Knallharte „WohlFahrt“

Rücksichtslose Totalräumung des Arbeiterwohlfahrt-Kinderheimes in Kronburg / Einreisende Kinder werden ohne Wissen der Angehörigen in Bundesländer verteilt / Gruppen gegen Behördenwillkür gegründet  ■  Aus Frankfurt Heide Platen

„Ich habe gedacht, es steht ein Bombenangriff bevor und es muß evakuiert werden! Kleine Kinder rannten weinend und schreiend durch das Kinderheim der Arbeiterwohlfahrt in Kronberg im Taunus. Sie klammerten sich an ihre Schmusetiere, aneinander und an den BetreuerInnen fest.“

So schilderte die hessische Landtagsabgeordnete Iris Blaul die brutale Räumung des Kinderheimes am Mittwoch voriger Woche. Vorausgegangen war eine Besprechung zwischen Stadt und Landesjugendamt, der Arbeiterwohlfahrt und den HeimmitarbeiterInnen, die sich in den letzten Monaten immer wieder gegen Überbelegung und Konzept des Heimes gewehrt hatten.

Das Heim ist Glied in einer Skandalkette, bei der sich der Bundesgrenzschutz, das Landes- und das Frankfurter Stadtjugendamt in die Hände arbeiten und die bereits eine Reihe von Strafanzeigen und Dienstaufsichtsbeschwerden nach sich zog (taz v. 21.9. 1988).

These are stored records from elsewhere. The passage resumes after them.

(** The inner loop over [patterns]: the first pattern that matches the line
    decides; [None] when none matches. *)
Fixpoint tryPatterns (ps : list regex) (cleanLine : str) (companies amounts : list str)
    : js (option (list str * list str)) :=
  match ps with
  | [] => Ret None
  | pattern :: ps' =>
      match exec true pattern cleanLine with
      | Some m =>
          let dollarIndex := indexOf cleanLine "$" in
          do c1 <- grp 1 m;
          let company := trim c1 in
          let company : str :=
            if str_eqb company "T" && includes cleanLine "T-Rex" then "T-Rex" else company in
          let company : str :=
            match dollarIndex with
            | Some d =>
                if Nat.ltb 0 d then
                  let possibleFullName := trim (substring 0 d cleanLine) in
                  if Nat.ltb (length company) (length possibleFullName)
                     && startsWith possibleFullName company
                  then possibleFullName else company
                else company
            | None => company
            end in
          let amount := grp_text 2 m ++ unit_suffix cleanLine in
          Ret (Some (push_pair companies amounts company amount))
      | None => tryPatterns ps' cleanLine companies amounts
      end
  end.

(** The branch taken when no pattern matched the line. *)
Definition generalExtraction (cleanLine : str) (companies amounts : list str)
    : list str * list str :=
  if includes cleanLine "$" && test false (rplus rdigit) cleanLine then
    match indexOf cleanLine "$" with
    | Some dollarIndex =>
        if Nat.ltb 2 dollarIndex then
          let possibleCompany := trim (substring 0 dollarIndex cleanLine) in
          let companyWords := split_re false rspaces1 possibleCompany in
          let company : str :=
            match companyWords with
            | [] => []
            | w0 :: _ =>
                if Nat.leb 2 (length companyWords)
                   && (str_eqb w0 "Alt" || str_eqb w0 "T" || test false capitalizedWord w0)
                then join_space (firstn 2 companyWords)
                else w0
            end in
          if Nat.ltb 1 (length company) then
            match exec true looseAmount cleanLine with
            | Some amountMatch =>
                let amount := grp_text 1 amountMatch ++ unit_suffix cleanLine in
                push_pair companies amounts company amount
            | None => (companies, amounts)
            end
          else (companies, amounts)
        else (companies, amounts)
    | None => (companies, amounts)
    end
  else (companies, amounts).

Am Rhein-Main-Flughafen hinderte der Bundesgrenzschutz allein einreisende Kinder aus dem Iran und anderen Ländern daran, zu ihren wartenden Verwandten zu gelangen. Er verfrachtete sie vorübergehend in Heime. Innerhalb weniger Stunden übernahm dann das Stadtjugendamt die Amtsvormundschaft für die Kinder, welche inzwischen oft verzweifelt von ihren Angehörigen gesucht wurden. Der schnell- und frischgebackene Amtsvormund stellte dann für die Kinder, die diesen weder brauchen noch wollen, einen Asylantrag. Damit sind Stadt und Land aus dem finanziellen Schneider der Verantwortlichkeit und die Kinder können nach einem Verteilerschlüssel auf alle Bundesländer verstreut werden. Kinder, deren Verwandte in Hamburg leben, können so durchaus im bayerischen Wald landen. Der Heimleiter Hermann M., der diese Zustände seinem Arbeitgeber AWO gegenüber immer wieder monierte, kündigte aus Protest gegen die Zustände in dem Haus, das das Jugendamt verschleiernd „Clearungstelle“ nannte.

Damit trat der Geschäftsführer des AWO-Bezirks Hessen Süd, Erhard Polzer, auf den Plan. Dem Jugendamt gegenüber nahm er die Kündigung mit Hinweis auf „unhaltbare Zustände“ zum Anlaß, nun die Totalräumung durchzusetzen. Wie weit dies im Zusammenhang mit vermuteten Plänen der Arbeiterwohlfahrt steht, ihre Einrichtungen von gemeinnützigen in Gesellschaften mit beschränkter Haftung umzuwandeln, ist nicht bekannt. Immerhin ist das Kronberger Haus eine teure Immobilie.

Polzer, der zur Mitarbeiterbesprechung schon die für den Abtransport der Kinder vorgesehenen Reisebusse mitgebracht hatte, äußerte sich dazu nicht. Er erklärte vielmehr, die Eile sei geboten gewesen, „wegen der starken emotionalen Bindungen“ zwischen den Kindern und ihren Betreuer Innen.

Inzwischen hat sich Widerstand gegen die Praktiken der Jugendämter und der AWO formiert. Es protestierten Lehrer, Ärzte-Initiativen, Rechtsanwälte, Terre des hommes, ausländische und bundesdeutsche Frauen. Am 9.Januar soll eine Initiative gegen das Vorgehen der Behörden und der AWO gegründet werden.